INPUT FOR THIS TASK:
========================================================================

Variable platform : jsstring.
Variable dictInfo : jsstring -> option DictEntry.

Lemma undoRedoItem_only_in_its_section self params :
  filter isUndoRedoItem (linkSection platform params) = []
  /\ filter isUndoRedoItem (searchSection self params) = []
  /\ filter isUndoRedoItem (textEditingSection (editFlags params)) = []
  /\ filter isUndoRedoItem (currentPageSection (config self)) = []
  /\ filter isUndoRedoItem (waveboxSection params) = [].
Proof. repeat split; section_cases. Qed.

Lemma undoRedoSection_items f :
  filter isUndoRedoItem (undoRedoSection f)
  = if canUndo f || canRedo f then
      [Item (js "Undo") None (Some undo) (Some (canUndo f));
       Item (js "Redo") None (Some redo) (Some (canRedo f))]
    else [].
Proof.
  unfold undoRedoSection. destruct (canUndo f), (canRedo f); reflexivity.
Qed.

(** X5.  Undo and Redo come together or not at all: both are in the template,
    Undo first, when [canUndo] or [canRedo] holds, and neither otherwise.
    A flag that is off disables its item instead of removing it. *)
Theorem undo_redo_together :
  forall self params t,
    launchMenu platform dictInfo self params = Normal t ->
    filter isUndoRedoItem t
    = (if canUndo (editFlags params) || canRedo (editFlags params) then
         [Item (js "Undo") None (Some undo)
               (Some (canUndo (editFlags params)));
          Item (js "Redo") None (Some redo)
               (Some (canRedo (editFlags params)))]
       else [])
    /\ map node_enabled (filter isUndoRedoItem t)
       = (if canUndo (editFlags params) || canRedo (editFlags params) then
            [canUndo (editFlags params); canRedo (editFlags params)]
          else []).
Proof.
  intros self params t H.
  assert (F : filter isUndoRedoItem t
              = filter isUndoRedoItem (undoRedoSection (editFlags params))).
  { rewrite (@launchMenu_filter _ _ isUndoRedoItem _ _ _ H) by reflexivity.
    destruct (undoRedoItem_only_in_its_section self params)
      as (E1 & E2 & E3 & E4 & E5).
    rewrite E1, E2, E3, E4, E5, !app_nil_r. reflexivity. }
  rewrite F, undoRedoSection_items.
  destruct (canUndo (editFlags params) || canRedo (editFlags params));
    split; reflexivity.
Qed.

Lemma textEditingItem_only_in_its_section self params :
  filter isTextEditingItem (linkSection platform params) = []
  /\ filter isTextEditingItem (searchSection self params) = []
  /\ filter isTextEditingItem (undoRedoSection (editFlags params)) = []
  /\ filter isTextEditingItem (currentPageSection (config self)) = []
  /\ filter isTextEditingItem (waveboxSection params) = [].
Proof. repeat split; section_cases. Qed.

Lemma textEditingSection_roles f :
  map node_role (filter isTextEditingItem (textEditingSection f))
  = (if canCut f then [Some cut] else [])
    ++ (if canCopy f then [Some copy] else [])
    ++ (if canPaste f then [Some paste; Some pasteandmatchstyle] else [])
    ++ (if canSelectAll f then [Some selectall] else [])
  /\ map node_click (filter isTextEditingItem (textEditingSection f))
     = map (fun _ => None) (filter isTextEditingItem (textEditingSection f))
  /\ forallb node_enabled (filter isTextEditingItem (textEditingSection f))
     = true.
Proof.
  unfold textEditingSection, textEditingMenu.
  destruct (canCut f), (canCopy f), (canPaste f), (canSelectAll f);
    repeat split.
Qed.

(** X6.  The cut, copy, paste and select-all items of the template are, in this
    order, Cut if [canCut], Copy if [canCopy], Paste and Paste-and-match-style
    if [canPaste], Select all if [canSelectAll]; each has a role and no
    [click], and none is disabled. *)
Theorem text_editing_items_follow_flags :
  forall self params t,
    launchMenu platform dictInfo self params = Normal t ->
    map node_role (filter isTextEditingItem t)
    = (if canCut (editFlags params) then [Some cut] else [])
      ++ (if canCopy (editFlags params) then [Some copy] else [])
      ++ (if canPaste (editFlags params)
          then [Some paste; Some pasteandmatchstyle] else [])
      ++ (if canSelectAll (editFlags params) then [Some selectall] else [])
    /\ map node_click (filter isTextEditingItem t)
       = map (fun _ => None) (filter isTextEditingItem t)
    /\ forallb node_enabled (filter isTextEditingItem t) = true.
Proof.
  intros self params t H.
  assert (F : filter isTextEditingItem t
              = filter isTextEditingItem
                  (textEditingSection (editFlags params))).
  { rewrite (@launchMenu_filter _ _ isTextEditingItem _ _ _ H)
      by reflexivity.
    destruct (textEditingItem_only_in_its_section self params)
      as (E1 & E2 & E3 & E4 & E5).
    rewrite E1, E2, E3, E4, E5, !app_nil_r. reflexivity. }
  rewrite F. apply textEditingSection_roles.
Qed.
(** * Weather-Pusher: a shallow embedding of [weater_monitor.py]

    The monitor polls a forecast provider, classifies the forecast text and
    pushes cards to a webhook.  This development embeds the class
    [WeatherMonitor] and proves properties of its classification rules, its
    two triggers and its sleep computation.

    Conventions of the embedding.
    - A Python [str] is a [string] holding the UTF-8 encoding of the text; the
      literals below are the literals of the source.  UTF-8 is
      self-synchronising, so [k in t] on well-formed text is substring search
      on the encodings.
    - A Python [int] is a [Z]; [%] is [Z.modulo] (both round towards minus
      infinity) and raises [ZeroDivisionError] on a zero divisor.
    - A Python [float] is a binary64 [float].
    - A calendar date is its proleptic Gregorian ordinal, a [Z]:
      [strftime("%Y-%m-%d")] is injective on dates, so comparing the strings
      the source stores is comparing ordinals, and the difference of two
      dates in days is the difference of their ordinals.
    - An aware [datetime] that is only compared, shifted and printed is the
      number of microseconds since the epoch, a [Z].
    - Logging is not modelled.  Waiting between retries is not modelled.

    The file as shipped and the reach of the embedding.
    - Lines 272 and 293 of the file, both in [_handle_rain_alert], are not
      Python: each reads [[f"..." ) for f in ...]], a round bracket closing
      the square bracket of a list comprehension.  The interpreter refuses
      the whole file for it.  The embedding reads the file statement by
      statement instead: every well-formed statement is embedded as written,
      and a malformed statement raises [SyntaxError] when control reaches
      it.  Nothing is repaired.  All other functions are well-formed.
    - JSON is untyped and the source checks no types.  The embedding covers
      the answers of the documented shape: the body of the provider is a
      JSON object or the JSON null, the entries of its arrays are objects,
      the fields the source concatenates and searches ([textDay],
      [textNight], [text]) and prints are strings, and the webhook answers
      with an object.  The fields the source converts ([fxTime], [pop],
      [fxDate], [precip]) may hold anything: what counts is whether the
      conversion returns or which exception it raises.  Answers of another
      shape are outside the embedding; the source raises [AttributeError]
      or [TypeError] on most of them, for one when the webhook answers with
      JSON that is not an object (line 117). *)

From Stdlib Require Import ZArith List String Ascii Bool Floats Sorted Lia.
From stdpp Require Import base option list gmap sets strings pretty.

#[local] Set Warnings "-clear-no-such-hyp".

Open Scope string_scope.
Open Scope list_scope.
Open Scope Z_scope.

(** ** Python values and exceptions *)

Inductive exn : Type :=
| ZeroDivisionError
| KeyError
| ValueError
| TypeError
| AttributeError
| OverflowError
| SyntaxError.

Inductive result (A : Type) : Type :=
| Ok (a : A)
| Raise (e : exn).
Arguments Ok {A} a.
Arguments Raise {A} e.

#[global] Instance result_ret : MRet result := fun A a => Ok a.
#[global] Instance result_bind : MBind result := fun A B f m =>
  match m with
  | Ok a => f a
  | Raise e => Raise e
  end.

(** [a % b] on Python integers. *)
Definition py_mod (a b : Z) : result Z :=
  if b =? 0 then Raise ZeroDivisionError else Ok (a mod b).
Definition nackMessage (now : Z) (messageId : string) (retryAt : option Z) : cmd unit :=
  let retryAt := default now retryAt in
  message ← readMessage messageId;
  match message with
  | None => mret tt
  | Some message =>
      callNackMessage now (messageKey messageId) (queue message) (parentQueue message)
        (currentConcurrencyKeyFromQueue (queue message))
        (envCurrentConcurrencyKeyFromQueue (queue message))
        (orgCurrentConcurrencyKeyFromQueue (queue message))
        constants.MESSAGE_VISIBILITY_TIMEOUT_QUEUE
        messageId retryAt
  end.

Definition heartbeatMessage (now : Z) (messageId : string) (seconds : option Z) : cmd unit :=
  let seconds := default 30 seconds in
  callHeartbeatMessage constants.MESSAGE_VISIBILITY_TIMEOUT_QUEUE messageId
    (seconds * 1000) (now + visibilityTimeoutInMs).

(** One turn of the loop of [#requeueVisibleMessages], for the id [message]
    read from the visibility queue. *)
Definition requeueMessage (now : Z) (message : string) : cmd unit :=
  messageData ← GET (messageKey message);
  if falsy messageData then
    ZREM constants.MESSAGE_VISIBILITY_TIMEOUT_QUEUE message
  else
    match messageData ≫= JSON_parse with
    | None => raise
    | Some parsed =>
        match safeParse parsed with
        | None => ZREM constants.MESSAGE_VISIBILITY_TIMEOUT_QUEUE message
        | Some parsedMessage =>
            callNackMessage now (messageKey message) (queue parsedMessage)
              (parentQueue parsedMessage)
              (currentConcurrencyKeyFromQueue (queue parsedMessage))
              (envCurrentConcurrencyKeyFromQueue (queue parsedMessage))
              (orgCurrentConcurrencyKeyFromQueue (queue parsedMessage))
              constants.MESSAGE_VISIBILITY_TIMEOUT_QUEUE
              (messageId parsedMessage) (timestamp parsedMessage)
        end
    end.

(** The ids read by one cycle: [zrangebyscore(key, 0, now, "LIMIT", 0, 10)]. *)
Definition expiredMessages (now : Z) : cmd (list string) :=
  messages ← ZRANGEBYSCORE constants.MESSAGE_VISIBILITY_TIMEOUT_QUEUE (Some 0) now 0 10;
  mret (messages.*1).

Definition requeueVisibleMessages (now : Z) : cmd unit :=
  messages ← expiredMessages now;
  if (length messages =? 0)%nat then mret tt else
  forM_ messages (requeueMessage now).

========================================================================

DIRECTIONS FOR THIS TASK: Copy the stretch of the records above that runs from the line with "(filter isUndoRedoItem t)" through the line with "(undoRedoSection (editFlags params))).". Both end lines belong in the copy, and nothing else does.

OUTPUT FOR THIS TASK:
    /\ map node_enabled (filter isUndoRedoItem t)
       = (if canUndo (editFlags params) || canRedo (editFlags params) then
            [canUndo (editFlags params); canRedo (editFlags params)]
          else []).
Proof.
  intros self params t H.
  assert (F : filter isUndoRedoItem t
              = filter isUndoRedoItem (undoRedoSection (editFlags params))).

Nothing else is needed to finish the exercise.